» What you have to do
The following entries are to be retyped in full, exactly as written.

» Data
(** X11.  Whatever the stride, a coordinate that [get_construction_spot] returns
    is a key of the rebuilt candidate pool. *)
Theorem get_construction_spot_in_pool (distance : Coordinates -> Coordinates -> Q)
  (w : World) (p : ConstructionPlot) (sz : Z * Z) (speed : option Z) (c : Coordinates) :
  (get_construction_spot distance w p sz speed).2 = Ok c ->
  c ∈ keys (foundation_blocks (_build_foundation_blocks w p)).
Proof.
  unfold get_construction_spot. cbn [snd].
  set (pool := keys (foundation_blocks (_build_foundation_blocks w p))).
  destruct (getitem pool 0) as [first|e] eqn:Hfirst; [|done]. cbn [bind].
  destruct (slice_step pool _) as [visited|e] eqn:Hvisited; [|done]. cbn [bind].
  intros [-> |Hc]%best_of_member.
  - unfold getitem in Hfirst.
    repeat match type of Hfirst with
           | (if ?b then _ else _) = _ => destruct b
           | match ?o with Some _ => _ | None => _ end = _ => destruct o eqn:?
           end; try done; injection Hfirst as ->; by eapply list_elem_of_lookup_2.
  - by eapply PlotFacts.slice_step_subseteq.
Qed.

Lemma get_construction_spot_in_pool_witness :
  mkCoordinates 1 0 0
  ∈ keys (foundation_blocks
            (_build_foundation_blocks MoreSamples.row_world MoreSamples.row_plot)).
Proof.
  apply (get_construction_spot_in_pool planar_distance MoreSamples.row_world
           MoreSamples.row_plot (0, 0) None).
  reflexivity.
Defined.

(** X12.  With a non-empty pool, a stride of 0 raises [ValueError] (from the
    slice [keys_list[::0]]). *)
Theorem get_construction_spot_zero_stride (distance : Coordinates -> Coordinates -> Q)
  (w : World) (p : ConstructionPlot) (sz : Z * Z) :
  keys (foundation_blocks (_build_foundation_blocks w p)) <> [] ->
  (get_construction_spot distance w p sz (Some 0)).2 = Raise ValueError.
Proof.
  intros Hne. unfold get_construction_spot. cbn [snd].
  destruct (PlotFacts.getitem_first _ Hne) as (first & -> & _). done.
Qed.

Lemma get_construction_spot_zero_stride_witness :
  (get_construction_spot planar_distance lawn_world plot1 (1, 1) (Some 0)).2 = Raise ValueError.
Proof.
  apply (get_construction_spot_zero_stride planar_distance lawn_world plot1 (1, 1)).
  discriminate.
Defined.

» Task response
(** X11.  Whatever the stride, a coordinate that [get_construction_spot] returns
    is a key of the rebuilt candidate pool. *)
Theorem get_construction_spot_in_pool (distance : Coordinates -> Coordinates -> Q)
  (w : World) (p : ConstructionPlot) (sz : Z * Z) (speed : option Z) (c : Coordinates) :
  (get_construction_spot distance w p sz speed).2 = Ok c ->
  c ∈ keys (foundation_blocks (_build_foundation_blocks w p)).
Proof.
  unfold get_construction_spot. cbn [snd].
  set (pool := keys (foundation_blocks (_build_foundation_blocks w p))).
  destruct (getitem pool 0) as [first|e] eqn:Hfirst; [|done]. cbn [bind].
  destruct (slice_step pool _) as [visited|e] eqn:Hvisited; [|done]. cbn [bind].
  intros [-> |Hc]%best_of_member.
  - unfold getitem in Hfirst.
    repeat match type of Hfirst with
           | (if ?b then _ else _) = _ => destruct b
           | match ?o with Some _ => _ | None => _ end = _ => destruct o eqn:?
           end; try done; injection Hfirst as ->; by eapply list_elem_of_lookup_2.
  - by eapply PlotFacts.slice_step_subseteq.
Qed.

Lemma get_construction_spot_in_pool_witness :
  mkCoordinates 1 0 0
  ∈ keys (foundation_blocks
            (_build_foundation_blocks MoreSamples.row_world MoreSamples.row_plot)).
Proof.
  apply (get_construction_spot_in_pool planar_distance MoreSamples.row_world
           MoreSamples.row_plot (0, 0) None).
  reflexivity.
Defined.

(** X12.  With a non-empty pool, a stride of 0 raises [ValueError] (from the
    slice [keys_list[::0]]). *)
Theorem get_construction_spot_zero_stride (distance : Coordinates -> Coordinates -> Q)
  (w : World) (p : ConstructionPlot) (sz : Z * Z) :
  keys (foundation_blocks (_build_foundation_blocks w p)) <> [] ->
  (get_construction_spot distance w p sz (Some 0)).2 = Raise ValueError.
Proof.
  intros Hne. unfold get_construction_spot. cbn [snd].
  destruct (PlotFacts.getitem_first _ Hne) as (first & -> & _). done.
Qed.

Lemma get_construction_spot_zero_stride_witness :
  (get_construction_spot planar_distance lawn_world plot1 (1, 1) (Some 0)).2 = Raise ValueError.
Proof.
  apply (get_construction_spot_zero_stride planar_distance lawn_world plot1 (1, 1)).
  discriminate.
Defined.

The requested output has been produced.